What to produce: Some of the lines below need repeating. Reproduce exactly those between the lines holding "the events agree" and "((forall i, strftime_now", inclusive.

Information given:
(** Claim C6, as the code has it: as long as no text the run parses as a
    date or a time (a cell of a sheet, a role's times, a recurring entry's
    times and dates) reads ["now"] or ["today"], the clock enters a run only
    through the descriptions: [main] reads it once per event, in the order
    of the events, and the [i]-th event's description is "Last updated by
    Lalitha on" followed by the [i]-th reading, to the minute.  The run at
    any clock is the run at any other clock with the descriptions restamped;
    the events agree field for field but for the descriptions, and two runs
    whose readings print the same stamps give the same events.  (With
    ["now"] or ["today"] in such a text, dates and times follow the clock
    too.) *)
Theorem clock_only_in_description (cfg : config) (sheets : list (string * frame))
  (clk clk' : clock_src) :
  no_clock_text cfg sheets ->
  main_events cfg clk sheets = rmap (restamp clk 0) (main_events cfg clk' sheets) /\
  rmap (map (with_description "")) (main_events cfg clk sheets)
    = rmap (map (with_description "")) (main_events cfg clk' sheets) /\
  (forall out, main_events cfg clk sheets = Ok out ->
     forall i ev, nth_error out i = Some ev -> description ev = make_description (clk i)) /\
  ((forall i, strftime_now (clk i) = strftime_now (clk' i)) ->
     main_events cfg clk sheets = main_events cfg clk' sheets).
Proof.
  intros (Hsh & Hri & Hent).
  pose proof (main_events_clock cfg Hri Hent sheets Hsh) as Hm.
  split; [apply Hm|]. split; [|split].
  - rewrite (Hm clk clk'). destruct (main_events cfg clk' sheets); [|reflexivity].
    cbn [rmap]. rewrite map_with_description_restamp. reflexivity.
  - intros out Ho i ev Hi.
    pose proof (Hm clk clk) as Hself. rewrite Ho in Hself. cbn [rmap] in Hself.
    inversion Hself as [Hout]. rewrite Hout in Hi. rewrite nth_error_restamp in Hi.
    destruct (nth_error out i) as [ev0|]; [|discriminate].
    cbn in Hi. inversion Hi. reflexivity.
  - intros Hs. rewrite (Hm clk clk'). rewrite (Hm clk' clk') at 2.
    destruct (main_events cfg clk' sheets); [|reflexivity].
    cbn [rmap]. f_equal. apply restamp_ext.
    intros i. unfold make_description. rewrite Hs. reflexivity.
Qed.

Output for this exercise:
    the events agree field for field but for the descriptions, and two runs
    whose readings print the same stamps give the same events.  (With
    ["now"] or ["today"] in such a text, dates and times follow the clock
    too.) *)
Theorem clock_only_in_description (cfg : config) (sheets : list (string * frame))
  (clk clk' : clock_src) :
  no_clock_text cfg sheets ->
  main_events cfg clk sheets = rmap (restamp clk 0) (main_events cfg clk' sheets) /\
  rmap (map (with_description "")) (main_events cfg clk sheets)
    = rmap (map (with_description "")) (main_events cfg clk' sheets) /\
  (forall out, main_events cfg clk sheets = Ok out ->
     forall i ev, nth_error out i = Some ev -> description ev = make_description (clk i)) /\
  ((forall i, strftime_now (clk i) = strftime_now (clk' i)) ->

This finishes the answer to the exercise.